* **WORK TO BE COMPLETED**:
From the top of the records below, return each line exactly, ending with the line that contains "cbv zeta in R.".

* **DATA LISTING**:
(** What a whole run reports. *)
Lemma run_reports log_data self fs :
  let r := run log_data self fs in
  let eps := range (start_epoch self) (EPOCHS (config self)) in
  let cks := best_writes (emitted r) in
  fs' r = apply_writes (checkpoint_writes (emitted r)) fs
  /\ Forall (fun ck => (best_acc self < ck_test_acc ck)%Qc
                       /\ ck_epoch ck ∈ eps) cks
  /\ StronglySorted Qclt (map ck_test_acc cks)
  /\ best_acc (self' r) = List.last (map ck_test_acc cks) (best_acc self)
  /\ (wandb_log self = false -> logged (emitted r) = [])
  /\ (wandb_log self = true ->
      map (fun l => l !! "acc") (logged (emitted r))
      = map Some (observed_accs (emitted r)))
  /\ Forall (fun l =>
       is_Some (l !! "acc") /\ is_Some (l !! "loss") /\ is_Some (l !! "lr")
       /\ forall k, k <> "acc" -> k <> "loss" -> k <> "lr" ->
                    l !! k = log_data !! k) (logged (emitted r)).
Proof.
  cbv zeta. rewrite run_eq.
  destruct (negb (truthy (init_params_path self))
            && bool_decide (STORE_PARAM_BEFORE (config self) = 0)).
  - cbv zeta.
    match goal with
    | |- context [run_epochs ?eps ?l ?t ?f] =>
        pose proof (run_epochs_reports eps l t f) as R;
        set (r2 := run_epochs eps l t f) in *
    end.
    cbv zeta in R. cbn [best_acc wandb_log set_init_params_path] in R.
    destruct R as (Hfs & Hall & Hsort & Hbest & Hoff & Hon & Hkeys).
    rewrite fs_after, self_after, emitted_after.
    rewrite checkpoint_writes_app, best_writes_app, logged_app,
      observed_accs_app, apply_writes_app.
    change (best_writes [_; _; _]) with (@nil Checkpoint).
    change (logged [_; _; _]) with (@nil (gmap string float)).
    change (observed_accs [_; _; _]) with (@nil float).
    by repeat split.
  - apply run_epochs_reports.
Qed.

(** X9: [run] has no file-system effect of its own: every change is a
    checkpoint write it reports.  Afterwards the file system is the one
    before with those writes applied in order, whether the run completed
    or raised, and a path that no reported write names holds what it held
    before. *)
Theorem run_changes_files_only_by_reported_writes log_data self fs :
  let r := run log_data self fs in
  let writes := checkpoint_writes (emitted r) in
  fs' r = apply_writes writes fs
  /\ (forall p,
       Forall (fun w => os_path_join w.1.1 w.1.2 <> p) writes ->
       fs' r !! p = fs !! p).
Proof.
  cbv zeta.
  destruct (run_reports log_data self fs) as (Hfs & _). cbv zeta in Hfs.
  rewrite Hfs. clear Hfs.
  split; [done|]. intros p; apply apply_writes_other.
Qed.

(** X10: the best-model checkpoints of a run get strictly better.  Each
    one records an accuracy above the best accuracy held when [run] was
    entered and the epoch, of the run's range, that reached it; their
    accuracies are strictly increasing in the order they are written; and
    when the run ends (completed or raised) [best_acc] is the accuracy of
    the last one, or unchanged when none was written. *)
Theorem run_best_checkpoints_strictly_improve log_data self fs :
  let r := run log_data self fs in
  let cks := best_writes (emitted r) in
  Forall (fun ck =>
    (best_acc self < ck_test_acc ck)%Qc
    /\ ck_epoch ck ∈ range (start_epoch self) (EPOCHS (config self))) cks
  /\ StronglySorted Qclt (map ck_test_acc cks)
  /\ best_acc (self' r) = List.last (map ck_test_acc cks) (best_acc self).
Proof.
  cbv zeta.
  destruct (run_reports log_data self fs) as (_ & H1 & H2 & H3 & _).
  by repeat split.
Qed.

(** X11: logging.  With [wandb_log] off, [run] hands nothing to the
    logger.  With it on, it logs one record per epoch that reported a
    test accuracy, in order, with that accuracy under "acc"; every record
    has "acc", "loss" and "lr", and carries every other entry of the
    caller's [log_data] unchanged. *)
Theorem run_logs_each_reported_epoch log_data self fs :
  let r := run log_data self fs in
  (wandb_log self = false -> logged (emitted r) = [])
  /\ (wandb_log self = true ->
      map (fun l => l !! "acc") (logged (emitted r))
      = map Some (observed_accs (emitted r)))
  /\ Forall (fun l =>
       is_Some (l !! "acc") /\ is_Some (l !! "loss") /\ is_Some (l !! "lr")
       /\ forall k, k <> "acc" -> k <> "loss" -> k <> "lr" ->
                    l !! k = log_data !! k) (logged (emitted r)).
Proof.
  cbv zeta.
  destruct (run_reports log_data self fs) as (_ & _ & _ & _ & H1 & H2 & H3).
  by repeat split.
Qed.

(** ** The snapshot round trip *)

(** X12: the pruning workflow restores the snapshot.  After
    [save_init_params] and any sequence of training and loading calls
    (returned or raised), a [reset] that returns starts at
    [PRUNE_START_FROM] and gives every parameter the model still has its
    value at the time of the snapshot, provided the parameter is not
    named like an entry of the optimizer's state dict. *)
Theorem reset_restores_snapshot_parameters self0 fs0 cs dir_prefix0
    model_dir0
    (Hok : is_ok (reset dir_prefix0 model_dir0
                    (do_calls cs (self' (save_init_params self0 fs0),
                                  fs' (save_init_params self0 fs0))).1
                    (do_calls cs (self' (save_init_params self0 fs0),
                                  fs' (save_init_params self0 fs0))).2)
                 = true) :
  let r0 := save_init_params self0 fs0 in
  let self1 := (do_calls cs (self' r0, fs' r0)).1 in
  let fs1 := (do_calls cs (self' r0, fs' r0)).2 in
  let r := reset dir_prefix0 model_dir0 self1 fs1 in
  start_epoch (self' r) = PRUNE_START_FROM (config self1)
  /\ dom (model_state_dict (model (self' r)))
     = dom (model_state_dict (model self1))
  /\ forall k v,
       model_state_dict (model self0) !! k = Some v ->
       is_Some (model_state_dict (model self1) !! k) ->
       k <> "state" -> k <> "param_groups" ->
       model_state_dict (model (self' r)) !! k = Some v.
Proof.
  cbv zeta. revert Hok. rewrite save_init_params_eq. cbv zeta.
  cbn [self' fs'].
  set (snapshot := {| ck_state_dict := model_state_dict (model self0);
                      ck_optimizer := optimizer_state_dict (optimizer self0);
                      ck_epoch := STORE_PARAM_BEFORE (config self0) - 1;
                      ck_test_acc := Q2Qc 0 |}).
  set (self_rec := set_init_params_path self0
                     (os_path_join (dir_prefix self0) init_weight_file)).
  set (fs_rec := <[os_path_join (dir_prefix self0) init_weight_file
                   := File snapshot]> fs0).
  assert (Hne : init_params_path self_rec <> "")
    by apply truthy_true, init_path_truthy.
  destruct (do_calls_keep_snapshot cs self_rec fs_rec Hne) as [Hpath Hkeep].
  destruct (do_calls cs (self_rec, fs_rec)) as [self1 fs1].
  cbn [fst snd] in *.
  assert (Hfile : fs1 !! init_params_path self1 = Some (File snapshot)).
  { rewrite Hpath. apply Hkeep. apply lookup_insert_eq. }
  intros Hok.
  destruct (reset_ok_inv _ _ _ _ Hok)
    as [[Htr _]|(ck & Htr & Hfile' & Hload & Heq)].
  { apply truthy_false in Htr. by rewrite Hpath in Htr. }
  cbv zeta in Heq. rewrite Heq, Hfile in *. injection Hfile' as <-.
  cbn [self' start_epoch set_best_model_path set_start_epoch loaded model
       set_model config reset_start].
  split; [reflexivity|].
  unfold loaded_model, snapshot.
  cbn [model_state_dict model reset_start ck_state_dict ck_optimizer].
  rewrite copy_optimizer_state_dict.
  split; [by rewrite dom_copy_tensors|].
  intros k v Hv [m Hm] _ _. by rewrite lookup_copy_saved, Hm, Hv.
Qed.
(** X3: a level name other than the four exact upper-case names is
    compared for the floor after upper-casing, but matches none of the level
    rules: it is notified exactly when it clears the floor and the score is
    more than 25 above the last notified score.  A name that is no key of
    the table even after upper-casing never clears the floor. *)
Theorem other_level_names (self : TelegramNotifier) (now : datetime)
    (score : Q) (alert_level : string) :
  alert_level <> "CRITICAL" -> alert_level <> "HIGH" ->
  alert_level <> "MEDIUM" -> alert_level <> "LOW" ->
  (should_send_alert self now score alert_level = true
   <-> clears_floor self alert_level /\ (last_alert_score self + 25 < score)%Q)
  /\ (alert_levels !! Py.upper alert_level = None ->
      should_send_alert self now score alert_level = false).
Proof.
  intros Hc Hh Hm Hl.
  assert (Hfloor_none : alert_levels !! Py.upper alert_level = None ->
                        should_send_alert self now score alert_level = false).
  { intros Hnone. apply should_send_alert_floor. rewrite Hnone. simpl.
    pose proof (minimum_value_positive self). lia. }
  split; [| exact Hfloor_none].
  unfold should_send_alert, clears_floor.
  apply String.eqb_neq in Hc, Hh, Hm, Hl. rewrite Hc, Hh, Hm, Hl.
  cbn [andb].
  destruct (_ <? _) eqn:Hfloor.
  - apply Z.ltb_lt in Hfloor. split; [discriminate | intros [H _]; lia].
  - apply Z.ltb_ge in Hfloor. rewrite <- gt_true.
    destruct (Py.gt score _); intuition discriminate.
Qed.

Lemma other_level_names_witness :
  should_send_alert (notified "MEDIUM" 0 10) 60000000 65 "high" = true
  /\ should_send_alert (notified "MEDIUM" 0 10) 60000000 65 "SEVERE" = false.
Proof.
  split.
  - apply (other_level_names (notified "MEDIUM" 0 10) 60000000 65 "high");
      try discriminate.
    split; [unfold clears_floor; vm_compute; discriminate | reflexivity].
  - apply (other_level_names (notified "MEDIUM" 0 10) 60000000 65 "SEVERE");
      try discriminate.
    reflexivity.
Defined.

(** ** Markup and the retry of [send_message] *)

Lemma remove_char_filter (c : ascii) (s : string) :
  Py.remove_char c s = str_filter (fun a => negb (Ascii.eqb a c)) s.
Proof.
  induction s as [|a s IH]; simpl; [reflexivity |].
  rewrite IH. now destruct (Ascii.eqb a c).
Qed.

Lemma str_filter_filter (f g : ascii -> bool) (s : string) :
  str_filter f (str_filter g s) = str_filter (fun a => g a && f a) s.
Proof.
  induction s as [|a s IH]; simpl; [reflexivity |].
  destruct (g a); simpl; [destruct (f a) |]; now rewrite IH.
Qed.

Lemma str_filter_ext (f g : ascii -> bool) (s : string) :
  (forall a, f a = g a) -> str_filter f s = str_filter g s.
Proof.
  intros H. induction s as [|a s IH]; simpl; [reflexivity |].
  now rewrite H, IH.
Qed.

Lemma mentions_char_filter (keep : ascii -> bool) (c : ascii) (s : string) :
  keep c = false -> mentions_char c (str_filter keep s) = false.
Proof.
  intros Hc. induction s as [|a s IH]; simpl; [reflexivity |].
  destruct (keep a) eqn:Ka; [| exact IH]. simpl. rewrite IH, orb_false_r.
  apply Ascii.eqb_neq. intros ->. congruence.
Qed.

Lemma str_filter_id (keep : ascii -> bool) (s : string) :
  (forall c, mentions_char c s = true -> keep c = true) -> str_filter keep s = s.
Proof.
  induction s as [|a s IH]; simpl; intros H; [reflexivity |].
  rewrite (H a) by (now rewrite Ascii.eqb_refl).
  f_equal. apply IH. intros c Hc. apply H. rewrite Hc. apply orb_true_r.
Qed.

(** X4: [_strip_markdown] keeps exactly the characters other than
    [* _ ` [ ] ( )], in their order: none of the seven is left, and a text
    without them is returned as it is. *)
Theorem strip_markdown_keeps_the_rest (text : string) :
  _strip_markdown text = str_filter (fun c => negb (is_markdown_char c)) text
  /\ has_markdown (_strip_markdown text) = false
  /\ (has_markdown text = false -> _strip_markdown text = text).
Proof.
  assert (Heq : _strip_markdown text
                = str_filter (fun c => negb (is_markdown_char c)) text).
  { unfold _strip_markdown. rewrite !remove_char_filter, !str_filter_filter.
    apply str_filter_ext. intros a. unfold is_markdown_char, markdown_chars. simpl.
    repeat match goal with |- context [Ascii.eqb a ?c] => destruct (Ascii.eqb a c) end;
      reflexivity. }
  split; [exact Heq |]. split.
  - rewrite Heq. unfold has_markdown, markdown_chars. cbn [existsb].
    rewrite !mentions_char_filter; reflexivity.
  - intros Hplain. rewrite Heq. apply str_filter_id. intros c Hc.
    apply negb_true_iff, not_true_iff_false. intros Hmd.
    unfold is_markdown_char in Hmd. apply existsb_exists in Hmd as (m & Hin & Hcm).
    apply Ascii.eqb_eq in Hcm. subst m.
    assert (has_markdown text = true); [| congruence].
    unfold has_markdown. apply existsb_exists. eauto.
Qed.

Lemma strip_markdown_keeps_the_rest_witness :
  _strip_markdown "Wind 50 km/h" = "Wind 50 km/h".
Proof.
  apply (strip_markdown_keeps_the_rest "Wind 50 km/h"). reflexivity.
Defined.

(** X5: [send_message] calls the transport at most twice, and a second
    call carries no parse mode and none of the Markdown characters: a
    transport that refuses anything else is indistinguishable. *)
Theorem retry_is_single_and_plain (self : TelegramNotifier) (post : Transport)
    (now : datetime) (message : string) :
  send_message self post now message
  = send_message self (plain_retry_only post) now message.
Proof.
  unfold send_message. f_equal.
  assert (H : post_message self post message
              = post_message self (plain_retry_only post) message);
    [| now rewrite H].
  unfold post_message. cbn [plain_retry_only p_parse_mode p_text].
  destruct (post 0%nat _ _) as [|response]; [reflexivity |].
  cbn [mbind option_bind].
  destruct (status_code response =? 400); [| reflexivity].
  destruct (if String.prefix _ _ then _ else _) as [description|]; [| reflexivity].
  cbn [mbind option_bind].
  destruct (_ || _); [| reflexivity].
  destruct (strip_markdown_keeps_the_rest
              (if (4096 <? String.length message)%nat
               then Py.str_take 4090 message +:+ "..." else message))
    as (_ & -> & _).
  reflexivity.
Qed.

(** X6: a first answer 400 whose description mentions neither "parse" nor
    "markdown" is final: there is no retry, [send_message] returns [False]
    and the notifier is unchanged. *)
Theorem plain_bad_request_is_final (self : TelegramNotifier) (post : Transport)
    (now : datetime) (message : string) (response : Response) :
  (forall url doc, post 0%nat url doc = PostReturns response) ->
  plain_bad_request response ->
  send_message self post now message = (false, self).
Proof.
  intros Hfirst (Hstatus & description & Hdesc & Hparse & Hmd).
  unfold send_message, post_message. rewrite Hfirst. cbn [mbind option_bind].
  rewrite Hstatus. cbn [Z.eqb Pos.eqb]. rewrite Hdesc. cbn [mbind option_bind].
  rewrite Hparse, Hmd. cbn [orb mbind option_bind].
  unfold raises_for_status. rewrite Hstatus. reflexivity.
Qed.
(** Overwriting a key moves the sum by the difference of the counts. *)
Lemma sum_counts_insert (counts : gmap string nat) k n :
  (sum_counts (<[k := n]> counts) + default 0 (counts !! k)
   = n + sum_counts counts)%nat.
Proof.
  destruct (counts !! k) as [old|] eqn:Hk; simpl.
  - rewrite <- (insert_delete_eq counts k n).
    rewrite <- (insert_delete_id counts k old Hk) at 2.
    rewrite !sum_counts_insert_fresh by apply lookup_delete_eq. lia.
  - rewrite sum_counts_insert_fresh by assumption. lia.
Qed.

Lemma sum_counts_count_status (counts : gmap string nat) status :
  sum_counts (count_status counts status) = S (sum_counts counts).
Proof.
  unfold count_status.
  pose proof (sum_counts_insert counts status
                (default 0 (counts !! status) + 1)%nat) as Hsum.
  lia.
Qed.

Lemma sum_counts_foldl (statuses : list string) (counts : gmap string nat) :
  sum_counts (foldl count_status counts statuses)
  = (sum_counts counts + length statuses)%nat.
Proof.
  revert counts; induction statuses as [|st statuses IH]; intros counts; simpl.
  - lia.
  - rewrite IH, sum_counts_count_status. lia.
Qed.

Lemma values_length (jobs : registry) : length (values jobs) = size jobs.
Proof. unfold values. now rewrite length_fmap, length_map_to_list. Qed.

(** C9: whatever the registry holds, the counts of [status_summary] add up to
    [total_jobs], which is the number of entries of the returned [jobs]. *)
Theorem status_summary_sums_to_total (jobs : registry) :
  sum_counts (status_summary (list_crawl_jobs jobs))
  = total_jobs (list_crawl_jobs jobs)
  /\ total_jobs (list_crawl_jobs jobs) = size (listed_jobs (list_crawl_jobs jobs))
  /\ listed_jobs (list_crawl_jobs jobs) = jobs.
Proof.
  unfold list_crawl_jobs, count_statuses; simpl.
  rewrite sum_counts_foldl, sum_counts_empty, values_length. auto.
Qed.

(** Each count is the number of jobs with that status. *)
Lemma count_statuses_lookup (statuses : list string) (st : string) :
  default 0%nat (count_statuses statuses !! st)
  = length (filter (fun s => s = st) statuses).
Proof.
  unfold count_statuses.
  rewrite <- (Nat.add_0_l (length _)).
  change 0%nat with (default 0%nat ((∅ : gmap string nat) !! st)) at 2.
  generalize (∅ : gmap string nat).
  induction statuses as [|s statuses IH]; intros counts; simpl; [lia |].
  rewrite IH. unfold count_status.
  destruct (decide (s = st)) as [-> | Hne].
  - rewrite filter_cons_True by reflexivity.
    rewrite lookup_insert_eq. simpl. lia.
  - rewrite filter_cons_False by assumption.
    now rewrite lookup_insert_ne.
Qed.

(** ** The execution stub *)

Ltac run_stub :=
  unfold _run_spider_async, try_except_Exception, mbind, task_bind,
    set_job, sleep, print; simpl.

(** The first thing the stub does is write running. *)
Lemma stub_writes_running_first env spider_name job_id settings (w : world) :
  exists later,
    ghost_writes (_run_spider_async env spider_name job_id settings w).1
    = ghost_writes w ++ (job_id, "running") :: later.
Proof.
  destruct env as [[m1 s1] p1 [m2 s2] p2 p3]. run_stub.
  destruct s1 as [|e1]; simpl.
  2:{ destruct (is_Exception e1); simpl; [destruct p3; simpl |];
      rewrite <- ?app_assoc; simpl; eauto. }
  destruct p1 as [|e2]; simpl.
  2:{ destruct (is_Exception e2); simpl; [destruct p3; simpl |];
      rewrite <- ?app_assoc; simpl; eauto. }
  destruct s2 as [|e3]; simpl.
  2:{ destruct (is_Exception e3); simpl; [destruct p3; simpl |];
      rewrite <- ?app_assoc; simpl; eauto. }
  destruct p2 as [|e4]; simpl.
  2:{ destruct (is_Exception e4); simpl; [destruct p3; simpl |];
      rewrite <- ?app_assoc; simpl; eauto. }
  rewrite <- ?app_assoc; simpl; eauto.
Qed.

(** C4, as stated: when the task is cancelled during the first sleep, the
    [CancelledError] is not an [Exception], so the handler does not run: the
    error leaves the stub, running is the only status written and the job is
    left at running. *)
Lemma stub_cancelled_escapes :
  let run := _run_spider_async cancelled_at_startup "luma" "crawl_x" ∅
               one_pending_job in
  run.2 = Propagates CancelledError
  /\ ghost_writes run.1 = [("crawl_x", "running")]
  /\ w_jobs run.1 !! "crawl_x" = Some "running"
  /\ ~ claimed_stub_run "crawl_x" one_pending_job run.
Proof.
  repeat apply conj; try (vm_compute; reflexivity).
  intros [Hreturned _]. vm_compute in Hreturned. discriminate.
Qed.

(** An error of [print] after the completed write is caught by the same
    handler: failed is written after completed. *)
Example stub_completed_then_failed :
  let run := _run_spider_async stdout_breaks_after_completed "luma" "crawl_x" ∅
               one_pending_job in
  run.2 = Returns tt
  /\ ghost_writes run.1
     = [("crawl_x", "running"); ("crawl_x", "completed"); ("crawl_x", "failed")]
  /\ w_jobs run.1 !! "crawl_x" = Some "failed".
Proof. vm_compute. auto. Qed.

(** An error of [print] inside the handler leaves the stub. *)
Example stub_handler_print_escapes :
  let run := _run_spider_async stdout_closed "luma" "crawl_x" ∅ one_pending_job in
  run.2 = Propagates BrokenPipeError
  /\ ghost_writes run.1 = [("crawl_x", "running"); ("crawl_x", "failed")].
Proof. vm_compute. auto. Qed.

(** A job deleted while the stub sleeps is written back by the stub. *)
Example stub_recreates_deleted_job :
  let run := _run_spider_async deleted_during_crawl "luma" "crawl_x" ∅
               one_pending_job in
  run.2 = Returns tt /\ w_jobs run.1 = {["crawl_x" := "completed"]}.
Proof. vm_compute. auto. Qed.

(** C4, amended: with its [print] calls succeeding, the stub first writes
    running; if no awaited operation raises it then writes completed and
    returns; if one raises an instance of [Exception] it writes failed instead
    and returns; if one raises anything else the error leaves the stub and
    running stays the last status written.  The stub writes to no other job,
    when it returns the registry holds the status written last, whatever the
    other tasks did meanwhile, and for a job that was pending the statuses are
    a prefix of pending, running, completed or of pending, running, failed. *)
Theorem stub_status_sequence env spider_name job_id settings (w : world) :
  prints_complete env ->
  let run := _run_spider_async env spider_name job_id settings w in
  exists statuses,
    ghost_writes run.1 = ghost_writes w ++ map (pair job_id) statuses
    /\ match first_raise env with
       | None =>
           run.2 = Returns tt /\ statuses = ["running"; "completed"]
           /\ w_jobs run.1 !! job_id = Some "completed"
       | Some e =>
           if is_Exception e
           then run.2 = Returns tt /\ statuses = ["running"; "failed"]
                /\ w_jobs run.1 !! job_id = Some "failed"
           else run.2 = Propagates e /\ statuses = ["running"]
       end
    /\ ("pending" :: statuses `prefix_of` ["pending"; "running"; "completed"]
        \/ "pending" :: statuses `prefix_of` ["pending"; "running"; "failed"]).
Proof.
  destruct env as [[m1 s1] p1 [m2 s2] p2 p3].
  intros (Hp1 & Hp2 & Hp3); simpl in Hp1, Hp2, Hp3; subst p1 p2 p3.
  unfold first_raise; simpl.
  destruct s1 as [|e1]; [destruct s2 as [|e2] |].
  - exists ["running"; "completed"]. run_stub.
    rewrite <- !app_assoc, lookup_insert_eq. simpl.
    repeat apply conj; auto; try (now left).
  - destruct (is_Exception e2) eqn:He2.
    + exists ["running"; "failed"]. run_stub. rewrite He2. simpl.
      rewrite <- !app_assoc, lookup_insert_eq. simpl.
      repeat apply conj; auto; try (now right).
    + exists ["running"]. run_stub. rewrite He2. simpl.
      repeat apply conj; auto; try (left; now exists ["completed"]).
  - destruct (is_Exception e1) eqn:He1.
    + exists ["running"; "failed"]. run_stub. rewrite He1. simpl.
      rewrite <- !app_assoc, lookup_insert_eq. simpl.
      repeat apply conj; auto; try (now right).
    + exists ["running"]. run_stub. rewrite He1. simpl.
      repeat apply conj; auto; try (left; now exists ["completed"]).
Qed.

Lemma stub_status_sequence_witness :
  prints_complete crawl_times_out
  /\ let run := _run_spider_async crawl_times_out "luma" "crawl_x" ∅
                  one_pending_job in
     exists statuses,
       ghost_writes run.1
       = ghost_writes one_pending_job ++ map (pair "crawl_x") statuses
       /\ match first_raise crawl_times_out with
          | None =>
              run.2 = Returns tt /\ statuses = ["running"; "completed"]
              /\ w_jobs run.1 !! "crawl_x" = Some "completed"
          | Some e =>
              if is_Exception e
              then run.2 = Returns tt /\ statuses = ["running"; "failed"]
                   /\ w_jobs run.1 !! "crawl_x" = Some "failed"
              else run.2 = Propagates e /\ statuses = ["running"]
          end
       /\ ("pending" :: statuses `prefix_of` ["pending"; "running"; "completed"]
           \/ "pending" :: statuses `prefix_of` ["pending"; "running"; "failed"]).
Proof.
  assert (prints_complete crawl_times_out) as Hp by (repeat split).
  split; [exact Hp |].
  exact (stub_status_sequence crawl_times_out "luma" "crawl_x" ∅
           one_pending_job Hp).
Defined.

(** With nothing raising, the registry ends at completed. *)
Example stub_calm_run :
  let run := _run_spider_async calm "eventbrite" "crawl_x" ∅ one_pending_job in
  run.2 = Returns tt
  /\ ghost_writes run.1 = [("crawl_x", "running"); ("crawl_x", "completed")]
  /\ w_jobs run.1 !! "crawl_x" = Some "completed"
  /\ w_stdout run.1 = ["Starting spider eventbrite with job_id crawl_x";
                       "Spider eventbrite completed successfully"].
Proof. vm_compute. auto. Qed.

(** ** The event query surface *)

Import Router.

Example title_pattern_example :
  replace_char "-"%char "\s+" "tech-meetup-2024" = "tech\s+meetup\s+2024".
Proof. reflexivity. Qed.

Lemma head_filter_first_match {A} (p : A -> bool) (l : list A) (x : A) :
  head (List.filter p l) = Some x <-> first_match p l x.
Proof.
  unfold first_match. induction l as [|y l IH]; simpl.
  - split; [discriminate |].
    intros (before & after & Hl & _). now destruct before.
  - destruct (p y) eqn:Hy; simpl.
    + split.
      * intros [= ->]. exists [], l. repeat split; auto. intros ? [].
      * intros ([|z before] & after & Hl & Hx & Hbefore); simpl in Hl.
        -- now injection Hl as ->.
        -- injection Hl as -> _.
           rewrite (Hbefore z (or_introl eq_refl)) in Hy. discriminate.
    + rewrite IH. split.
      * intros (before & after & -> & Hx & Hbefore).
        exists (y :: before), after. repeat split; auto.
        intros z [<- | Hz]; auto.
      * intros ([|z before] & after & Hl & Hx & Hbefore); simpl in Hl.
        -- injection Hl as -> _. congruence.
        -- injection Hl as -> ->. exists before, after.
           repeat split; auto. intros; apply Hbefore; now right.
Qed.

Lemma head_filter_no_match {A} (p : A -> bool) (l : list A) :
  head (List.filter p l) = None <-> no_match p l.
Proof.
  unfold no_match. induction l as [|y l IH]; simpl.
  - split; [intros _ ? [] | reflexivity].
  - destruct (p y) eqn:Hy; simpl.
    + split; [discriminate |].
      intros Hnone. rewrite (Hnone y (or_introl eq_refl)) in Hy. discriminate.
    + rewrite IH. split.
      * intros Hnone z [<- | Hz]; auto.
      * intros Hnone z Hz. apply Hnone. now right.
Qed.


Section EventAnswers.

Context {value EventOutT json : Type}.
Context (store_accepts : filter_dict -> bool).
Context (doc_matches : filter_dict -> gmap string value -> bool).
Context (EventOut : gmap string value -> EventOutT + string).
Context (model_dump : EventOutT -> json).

* **SOLUTION FOR THIS EXERCISE**:
(** What a whole run reports. *)
Lemma run_reports log_data self fs :
  let r := run log_data self fs in
  let eps := range (start_epoch self) (EPOCHS (config self)) in
  let cks := best_writes (emitted r) in
  fs' r = apply_writes (checkpoint_writes (emitted r)) fs
  /\ Forall (fun ck => (best_acc self < ck_test_acc ck)%Qc
                       /\ ck_epoch ck ∈ eps) cks
  /\ StronglySorted Qclt (map ck_test_acc cks)
  /\ best_acc (self' r) = List.last (map ck_test_acc cks) (best_acc self)
  /\ (wandb_log self = false -> logged (emitted r) = [])
  /\ (wandb_log self = true ->
      map (fun l => l !! "acc") (logged (emitted r))
      = map Some (observed_accs (emitted r)))
  /\ Forall (fun l =>
       is_Some (l !! "acc") /\ is_Some (l !! "loss") /\ is_Some (l !! "lr")
       /\ forall k, k <> "acc" -> k <> "loss" -> k <> "lr" ->
                    l !! k = log_data !! k) (logged (emitted r)).
Proof.
  cbv zeta. rewrite run_eq.
  destruct (negb (truthy (init_params_path self))
            && bool_decide (STORE_PARAM_BEFORE (config self) = 0)).
  - cbv zeta.
    match goal with
    | |- context [run_epochs ?eps ?l ?t ?f] =>
        pose proof (run_epochs_reports eps l t f) as R;
        set (r2 := run_epochs eps l t f) in *
    end.
    cbv zeta in R. cbn [best_acc wandb_log set_init_params_path] in R.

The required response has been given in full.